Are human rights a morally doubtful belief?

The United States discovered human rights two years ago or five years ago.  Suddenly it’s the main object and leads to a degree of interference with the policy of other countries which, even if I sympathized with the general aim, I don’t think it’s in the least justified.  People in South Africa have to deal with their own problems, and the idea that you can use external pressure to change people, who after all have built up a civilization of a kind, seems to me morally a very doubtful belief.  But it’s a dominating belief in the United States now.

That is F.A. Hayek, in an interview unearthed by Adam Martin over at Aid Watch.

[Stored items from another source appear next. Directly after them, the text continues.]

(** * kube-oom-watcher: a shallow embedding of [main.go] and its properties

    The program watches the Kubernetes API for [OOMKilling] node events,
    finds the killed process in the ps-report database, derives the pod UID
    from the process' cgroup path, resolves it in an in-memory index kept by
    a second watch, and posts a message to a webhook.

    Go strings are modelled as [string] (sequences of bytes), [uint64] and
    [int] as [Z] with the range checks of the source written out, the UID
    index as a [gmap] behind a pointer into a small store of maps, the
    database as a list of rows, and the API server, the database and the
    webhook as scripted answers that the code consumes. *)

From Stdlib Require Import ZArith String Ascii List Lia Bool.
From Stdlib Require Import DecimalString DecimalN SpecFloat Sorted.
From stdpp Require Import gmap strings.

Local Open Scope Z_scope.

(** ** Strings *)

Module Str.

(** All bytes of [s] satisfy [p]. *)
Fixpoint all (p : ascii → bool) (s : string) : bool :=
  match s with
  | EmptyString => true
  | String c s' => p c && all p s'
  end.

Lemma app_cons (c : ascii) (s1 s2 : string) :
  String c s1 +:+ s2 = String c (s1 +:+ s2).
Proof. done. Qed.

Lemma app_nil_l (s : string) : EmptyString +:+ s = s.
Proof. done. Qed.

Lemma app_nil_r (s : string) : s +:+ EmptyString = s.
Proof. induction s as [|c s IH]; [done|]. by rewrite app_cons, IH. Qed.

Lemma app_assoc (s1 s2 s3 : string) : (s1 +:+ s2) +:+ s3 = s1 +:+ s2 +:+ s3.
Proof. induction s1 as [|c s1 IH]; [done|]. by rewrite !app_cons, IH. Qed.

Lemma length_app (s1 s2 : string) :
  String.length (s1 +:+ s2) = (String.length s1 + String.length s2)%nat.
Proof. induction s1 as [|c s1 IH]; [done|]. rewrite app_cons. cbn. by rewrite IH. Qed.

Lemma all_app p (s1 s2 : string) : all p (s1 +:+ s2) = all p s1 && all p s2.
Proof.
  induction s1 as [|c s1 IH]; [done|].
  rewrite app_cons. cbn. rewrite IH. by rewrite andb_assoc.
Qed.

End Str.

(** ** Package [regexp]: the fragment the two patterns of [main] use

    A compiled pattern is a sequence of atoms: a literal byte, a greedy
    [x+] over a character class, and a capturing group around such a
    repetition.  Matching is leftmost-first, as Go's [regexp] documents it:
    the leftmost start wins, and at a start the alternatives are tried in
    the order a backtracking matcher would try them, longest repetition
    first. *)

Module regexp.

Inductive atom :=
  | Lit (c : ascii)
  | Plus (cls : ascii → bool)
  | CapPlus (cls : ascii → bool).

Definition Regexp := list atom.

(** [\s]: the class [[\t\n\f\r ]]. *)
Definition space (c : ascii) : bool :=
  match c with
  | "009" | "010" | "012" | "013" | " " => true
  | _ => false
  end%char.

(** [\d]: the class [[0-9]]. *)
Definition digit (c : ascii) : bool :=
  let n := N_of_ascii c in ((48 <=? n) && (n <=? 57))%N.

(** [\w]: the class [[0-9A-Za-z_]]. *)
Definition word (c : ascii) : bool :=
  let n := N_of_ascii c in
  (((48 <=? n) && (n <=? 57)) || ((65 <=? n) && (n <=? 90))
   || ((97 <=? n) && (n <=? 122)) || (n =? 95))%N.

(** [[\w\-]]. *)
Definition word_or_dash (c : ascii) : bool :=
  word c || (N_of_ascii c =? 45)%N.

Fixpoint lits (s : string) : Regexp :=
  match s with
  | EmptyString => []
  | String c s' => Lit c :: lits s'
  end.

(** The ways [cls+] can match a prefix of [s], longest first: the prefix
    taken and what is left. *)
Fixpoint splits (cls : ascii → bool) (s : string) : list (string * string) :=
  match s with
  | EmptyString => []
  | String c s' =>
      if cls c
      then map (λ pr, (String c pr.1, pr.2)) (splits cls s') ++ [(String c EmptyString, s')]
      else []
  end.

Fixpoint first_some {A B} (f : A → option B) (l : list A) : option B :=
  match l with
  | [] => None
  | x :: l' => match f x with Some y => Some y | None => first_some f l' end
  end.

(** Match [re] at the start of [s]: the first success in backtracking
    order, as the text of the group (the last one seen, [cap] before any)
    and the unmatched rest. *)
Fixpoint matchHere (re : Regexp) (s : string) (cap : string)
  : option (string * string) :=
  match re with
  | [] => Some (cap, s)
  | Lit c :: re' =>
      match s with
      | String c' s' => if Ascii.eqb c c' then matchHere re' s' cap else None
      | EmptyString => None
      end
  | Plus cls :: re' =>
      first_some (λ pr, matchHere re' pr.2 cap) (splits cls s)
  | CapPlus cls :: re' =>
      first_some (λ pr, matchHere re' pr.2 pr.1) (splits cls s)
  end.

(** The first [n] bytes of [s]. *)
Fixpoint take (n : nat) (s : string) : string :=
  match n, s with
  | S n', String c s' => String c (take n' s')
  | _, _ => EmptyString
  end.

(** [re.FindStringSubmatch(s)]: [None] is Go's [nil]; otherwise the text
    of the leftmost match followed by the text of its group. *)
Fixpoint FindStringSubmatch (re : Regexp) (s : string) : option (list string) :=
  match matchHere re s EmptyString with
  | Some (cap, rest) =>
      Some [take (String.length s - String.length rest) s; cap]
  | None =>
      match s with
      | EmptyString => None
      | String _ s' => FindStringSubmatch re s'
      end
  end.

End regexp.

(** ** Errors

    The [error] values the program creates or receives, with their
    [Error()] text ([error_Error]) where the program formats it. *)

Inductive StatusReason :=
  | StatusReasonExpired
  | StatusReasonOther (reason : string).

Inductive NumErr := ErrSyntax | ErrRange.

Inductive error :=
  | Errorf (msg : string)                             (* fmt.Errorf *)
  | NumError (func num : string) (err : NumErr)       (* strconv *)
  | StatusError (reason : StatusReason) (msg : string) (* apierrs *)
  | UnexpectedObjectError (msg : string)              (* apierrs *)
  | ErrNoRows                                         (* database/sql *)
  | OtherError (msg : string).      (* database, transport, JSON, client *)

(** The byte 34, the double quote of [%q]. *)
Definition dquote : ascii := ascii_of_N 34.

Definition error_Error (e : error) : string :=
  match e with
  | Errorf msg => msg
  | NumError func num ErrSyntax =>
      "strconv." +:+ func +:+ ": parsing " +:+ String dquote num
        +:+ String dquote ": invalid syntax"
  | NumError func num ErrRange =>
      "strconv." +:+ func +:+ ": parsing " +:+ String dquote num
        +:+ String dquote ": value out of range"
  | StatusError _ msg => msg
  | UnexpectedObjectError msg => msg
  | ErrNoRows => "sql: no rows in result set"
  | OtherError msg => msg
  end.

(** ** Package [strconv]: [ParseUint(s, 10, 64)]

    The loop of the library routine for base 10 and 64 bits, with the
    [uint64] arithmetic wrapping modulo [2^64] as in Go. *)

Module strconv.

Definition maxUint64 : Z := 2 ^ 64 - 1.
Definition cutoff : Z := maxUint64 / 10 + 1.

Definition syntaxError (s0 : string) : error := NumError "ParseUint" s0 ErrSyntax.
Definition rangeError (s0 : string) : error := NumError "ParseUint" s0 ErrRange.

Fixpoint parseLoop (s0 s : string) (n : Z) : Z * option error :=
  match s with
  | EmptyString => (n, None)
  | String c s' =>
      let b := Z.of_N (N_of_ascii c) in
      if (48 <=? b) && (b <=? 57) then
        let d := b - 48 in
        if cutoff <=? n then (maxUint64, Some (rangeError s0))
        else
          let n10 := (n * 10) mod 2 ^ 64 in
          let n1 := (n10 + d) mod 2 ^ 64 in
          if (n1 <? n10) || (maxUint64 <? n1)
          then (maxUint64, Some (rangeError s0))
          else parseLoop s0 s' n1
      else (0, Some (syntaxError s0))
  end.

Definition ParseUint (s : string) : Z * option error :=
  match s with
  | EmptyString => (0, Some (syntaxError s))
  | _ => parseLoop s s 0
  end.

End strconv.

(** ** Package [fmt]: the verbs the program uses *)

Module fmt.

(** [%d] of an unsigned integer. *)
Definition d (n : Z) : string := NilZero.string_of_uint (N.to_uint (Z.to_N n)).

End fmt.

(** ** The data of [main.go] *)

(** [types.UID] is a string. *)
Definition UID := string.

Record PodInfo := { Name : string; Namespace : string }.

Record OOMEvent := { Node : string; PID : Z; Error : option error }.

#[global] Instance PodInfo_eq_dec : EqDecision PodInfo.
Proof. solve_decision. Defined.

(** ** The two patterns compiled in [main] *)

Import regexp.

(** [regexp.Compile("Kill\\s+process\\s+(\\d+)")] *)
Definition pidRegExp : Regexp :=
  lits "Kill" ++ [Plus space] ++ lits "process" ++ [Plus space; CapPlus digit].

(** [regexp.Compile("/pod([\\w\\-]+)/")] *)
Definition cgroupRegExp : Regexp :=
  lits "/pod" ++ [CapPlus word_or_dash] ++ lits "/".

(** ** [extractPID] and [extractUID]

    A Go result [(v, err)] is the pair of the value and [option error],
    [None] for [nil]. *)

Definition extractPID (message : string) : Z * option error :=
  match FindStringSubmatch pidRegExp message with
  | None => (0, Some (Errorf ("Event message does not match: " +:+ message)))
  | Some match_ =>
      let '(pid, err) := strconv.ParseUint (nth 1 match_ EmptyString) in
      match err with
      | Some e => (0, Some e)
      | None => (pid, None)
      end
  end.

Definition extractUID (cgroup : string) : UID * option error :=
  match FindStringSubmatch cgroupRegExp cgroup with
  | None => (EmptyString, Some (Errorf ("Unknown cgroup format: " +:+ cgroup)))
  | Some match_ => (nth 1 match_ EmptyString, None)
  end.

(** ** The Kubernetes objects the program reads *)

Module v1.

Record Pod := {
  Pod_UID : UID;
  Pod_Name : string;
  Pod_Namespace : string;
  Pod_ResourceVersion : string }.

Record ObjectReference := { Ref_Kind : string; Ref_Name : string }.

Record Event := {
  Reason : string;
  Message : string;
  InvolvedObject : ObjectReference;
  Event_ResourceVersion : string }.

End v1.

(** A [runtime.Object] as it arrives in a watch event: the program asks
    for its dynamic type with the assertions to [v1.Pod] and [v1.Event],
    and [apierrs.FromObject] asks for a [metav1.Status]. *)
Inductive Object :=
  | PodObject (pod : v1.Pod)
  | EventObject (event : v1.Event)
  | StatusObject (reason : StatusReason) (message : string)
  | OtherObject (kind : string).

Module watch.

Inductive EventType := Added | Modified | Deleted | Bookmark | Error.

Record Event := { Type_ : EventType; Object_ : Object }.

#[global] Instance EventType_eq_dec : EqDecision EventType.
Proof. solve_decision. Defined.

End watch.

Module apierrs.

(** [apierrs.FromObject]: a [metav1.Status] becomes a [StatusError],
    anything else an [UnexpectedObjectError]. *)
Definition FromObject (obj : Object) : error :=
  match obj with
  | StatusObject reason message => StatusError reason message
  | PodObject _ => UnexpectedObjectError "unexpected object: Pod"
  | EventObject _ => UnexpectedObjectError "unexpected object: Event"
  | OtherObject kind => UnexpectedObjectError ("unexpected object: " +:+ kind)
  end.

Human rights trouble me less than their blind acceptance. Not least because of the steadily creeping definition.

Recently I’ve been reading Thomas Pogge, who more or less takes human rights as a starting point for a moral commitment to help the poor. He says many things I find compelling (I will blog the book another time) but I was disappointed to see so much taken seemingly for granted.

Not long ago I discussed Michael Ignatieff’s take: human rights are merely useful, and that is good enough. I find this mostly persuasive. If I had to draw the veil of ignorance, not knowing what role or gender or nationality I would receive, I’d be much relieved by a world with human rights.

This is still a fairly weak basis for a global system of morality and justice (and not, I venture, the reasoning for many rights activists). I also do not have a good answer for my libertarian friends (and the little libertarian influence inside me). This philosophical neophyte welcomes recommended reading.

13 Responses

  1. A book I’d recommend is JP Griffin’s “On human rights”, a view from the world of professional moral philosophy, limpidly argued

  2. As you read, you’ll want to distinguish between two claims, as Pogge does. One is a claim about the existence of rights. The other is a claim about obligations corresponding to rights. Your comment suggests libertarians reject rights. They do not. In fact, individual rights are the defining characteristic of libertarian philosophies. They disagree that individuals have positive obligations to help others secure rights. But Pogge’s argument is minimalist in this sense. (Almost) everyone accepts that individuals have certain human rights. And they accept that we have negative duties to not violate those rights. These are both claims that the libertarian accepts. Pogge argues that it follows from this that we have significant obligations to the global poor, because our conduct consists in negative rights violations. So in the South Africa case, it would the western role in contributing to rights violations that grounded the obligation to end apartheid. The obligation to not harm was violated by companies and governments whose activities causally contributed to the violation of black South Africans’ rights ( agree with Saratu here). Pogge is neutral (in his writing) on whether we have positive obligations to others.

    One other thought. I would have thought that thorough enshrinement in international law, widespread agreeement among diverse groups, and being the “common currency” of international public discourse would actually be a very strong basis for global morality and justice.

    On rights, you may consider Beitz, The Idea of Rights, Shue, Basic Rights, and Shue and Goodin, Global Basic Rights. The Sen and Nussbaum recommendations are also quite good.

  3. “Natural rights is simple nonsense: natural and imprescriptible rights, rhetorical nonsense – nonsense upon stilts.” -Jeremy Bentham

  4. Considering the South Africa argument on it’s own, the easy counterpoint would be that if you can stand to not interfere in a morally bankrupt regime’s human rights record, then you ought to not be working with them on the economic front as well. Don’t trade with an apartheid government, don’t have an embassy, don’t work with them in achieving your ends in Angola (like the U.S. did), don’t have any dealings whatsoever.

    To keep your libertarian cred, I think this is fair in general: If your values mean anything, then don’t prop up a regime, economically or otherwise, that uses its power to oppress a people. And if you must acknowledge their “civilization” like Hayek says, then you must be sure that you’re not helping them be ruinous to values you hold dear either.

  5. “Human rights trouble me less than their blind acceptance. Not least because of the steadily creeping definition.”

    I think this is the key point- you can justify freedom from violence and such in a couple of reasonable ways, but it’s the positive creep of things like…well, just read through the UN’s Universal Declaration of Human Rights. The first few sounds very normal. But when you start getting in to the 20s….

  6. Why do we need a strong system for global morality and justice? Morality and justice are human concerns, and so what works is what works.

  7. I’d start with Martha Nussbaum’s “Women and Human Development” — which is more about the latter than the former and thoroughly great book. More recent is Amartya Sen’s “The Idea of Justice” — which looks equally engaging (and I hope to read soon).

  8. It doesn’t refute the ideas, but can we take anything from the fact that he’s calling apartheid South Africa “a civilization of a kind” and arguing for non-intervention?